Speaking at a press conference in Birnin Kebbi, the Secretary to Kebbi State Government (SSG), Alhaji Babale Umar (mni), said the regatta is fundamental to tourism in the history of Yauri kingdom, adding that Yauri is an ancient city in Hausaland with rich historical and cultural heritage.

He said: “Regatta is a Gungunci language of Gungawa, one of the ethnic tribes) word meaning Marine Wars. In its social context, the word connotes buoyancy and prestige. Regatta is now an annual cultural festival of Yauri people that involves water sports manoevres and varieties of entertainment.

“The events to be showcased are the commissioning of Yauri Fishing Market, agricultural shows and other cultural shows.”

The SSG said the festival has undergone transformation, with the major one being the adoption of the festival by the Kebbi State Government as a cultural event.

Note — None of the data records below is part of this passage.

(** One iteration of the loop of [claimsToTraits]: what it stores, if
    anything. *)
Definition claimToTrait (v : claimValue) : option (list string) :=
  match v with
  | CString s => Some [s]
  | CStrings l => Some l
  | CAny l =>
      match omap (fun vv => match vv with CString s => Some s | _ => None end) l with
      | [] => None
      | ss => Some ss
      end
  | CBool b => Some [if b then "true" else "false"]
  | CFloat text => Some [text]
  | CNumber text => Some [text]
  | COther => None
  end.

Definition claimsToTraits (claims : OIDCClaims) : traits := omap claimToTrait claims.

Section Users.
Context {W : Type} `{UnicodeTables} `{RegexpCache} `{Clock W} `{AuthServer W}.

(** Mapping a trait map, whichever way it is walked. *)
Definition mapTraits (ms : list TraitMapping) (ts : traits) : list warning * list string :=
  TraitsToRoles ms (map_to_list ts).

Definition roleSourceForMappings (mappings : list TraitMapping) (ts : traits) : string :=
  let mappingsFor trait := List.filter (fun m => bool_decide (tm_Trait m = trait)) mappings in
  let emailRoles := snd (mapTraits (mappingsFor "email") ts) in
  let groupRoles := snd (mapTraits (mappingsFor GroupsClaim) ts) in
  let some (l : list string) := (0 <? length l)%nat in
  if some emailRoles && some groupRoles then roleSourceBoth
  else if some emailRoles then roleSourceEmail
  else if some groupRoles then roleSourceGroups
  else roleSourceNone.

Record createUserParams := {
  cup_ConnectorName : string;
  cup_Username : string;
  cup_UserID : string;
  cup_Roles : list string;
  cup_Traits : traits;
  cup_SessionTTL : duration;
}.

Definition MaxSessionDuration : duration := 30 * 3600 * Second.

(** [RoleSet.AdjustSessionTTL] *)
Definition AdjustSessionTTL (limits : list duration) (ttl : duration) : duration :=
  foldl (fun ttl maxSessionTTL =>
           if negb (maxSessionTTL =? 0) && (maxSessionTTL <? ttl) then maxSessionTTL else ttl) ttl limits.

(** The groups trait is reset to the verified groups. *)
Definition resetGroups (verifiedGroups : list string) (ts : traits) : traits :=
  match verifiedGroups with
  | [] => delete GroupsClaim ts
  | _ => <[GroupsClaim := verifiedGroups]> ts
  end.

Definition no_roleAudit : roleMappingAudit :=
  {| rma_roleSource := roleSourceNone; rma_roleMappingWarnings := 0; rma_appliedLoginRules := [] |}.

(** The parameters, or the error, together with the audit of the roles. *)
Definition calculateUser (conn : OIDCConnector) (claims : OIDCClaims) (subject : string)
    (request : OIDCAuthRequest) (verifiedGroups : list string) (w : W)
    : W * roleMappingAudit * result createUserParams :=
  match usernameFromClaims conn claims with
  | Err e => (w, no_roleAudit, Err e)
  | Ok username =>
      let ts := claimsToTraits claims in
      let '(warnings, roles) := mapTraits (GetTraitMappings conn) ts in
      let warned := Z.of_nat (length warnings) in
      if (length roles =? 0)%nat then
        (w, {| rma_roleSource := roleSourceNone; rma_roleMappingWarnings := warned;
               rma_appliedLoginRules := [] |},
         Err (AccessDenied "OIDC claims did not match any configured roles" []))
      else
        let source := roleSourceForMappings (GetTraitMappings conn) ts in
        match as_Evaluate ts w with
        | (w, Err e) =>
            (w, {| rma_roleSource := source; rma_roleMappingWarnings := warned;
                   rma_appliedLoginRules := [] |}, Err e)
        | (w, Ok (ts, appliedRules)) =>
            let roleAudit := {| rma_roleSource := source; rma_roleMappingWarnings := warned;
                                rma_appliedLoginRules := appliedRules |} in
            let ts := resetGroups verifiedGroups ts in
            match as_FetchRoles roles ts w with
            | (w, Err e) => (w, roleAudit, Err e)
            | (w, Ok limits) =>
                (w, roleAudit,
                 Ok {| cup_ConnectorName := c_Name conn;
                       cup_Username := username;
                       cup_UserID := subject;
                       cup_Roles := roles;
                       cup_Traits := ts;
                       cup_SessionTTL := MinTTL (AdjustSessionTTL limits MaxSessionDuration) (r_CertTTL request) |})
            end
        end
  end.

According to him, one of the main reasons for giving the festival a boost, is to lift tourism, particular in Yauri Emirate.

Meanwhile, the state has equally inaugurated a 16-member committee to organise the 2020 Argungu International and Cultural Fishing festival, scheduled to hold in March. The festival used to be held once in a year but unfortunately for unforeseen circumstances, this event has not held for 10 years now.

Prior to the suspension of the festival, it had been self-funded. Government had stopped funding it because the festival generated a lot of money to sponsor itself.

Argungu International Fishing and Cultural Festival was inscribed in 2016 on the Representative List of the Intangible Cultural Heritage of Humanity by the United Nations Educational Scientific Cultural Organisation

The four day festival, which runs between late February and March, features kabanci — a series of water competitions including hand fishing, canoe racing, wild duck catching — as well as other traditional practices, such as the local style of wrestling and boxing. Men and boys participate in the contests, while women provide the encouragement performing songs and dances.

The festival, which dates back to before Nigeria’s independence, is considered a contributor to participant sense of identity and is also used as a means of maintaining peace between the Argungu and neighbouring Sokoto community by enjoying shared cultural practices together.

Knowledge passed on within participating chieftaincy-holding families by the Sarkin Ruwa (who manages the river’s santitation levels) and Homa (chief of the Argungu fishermen) concerning the river’s water quality and fish stocks, has been an important factor in the festival’s continuity.

Skills involved in festival activities are transmitted to younger generations formally and informally. Training occurs, for example, via apprenticeship particuarly in the case of specific fishing techniques or within families by demonstration.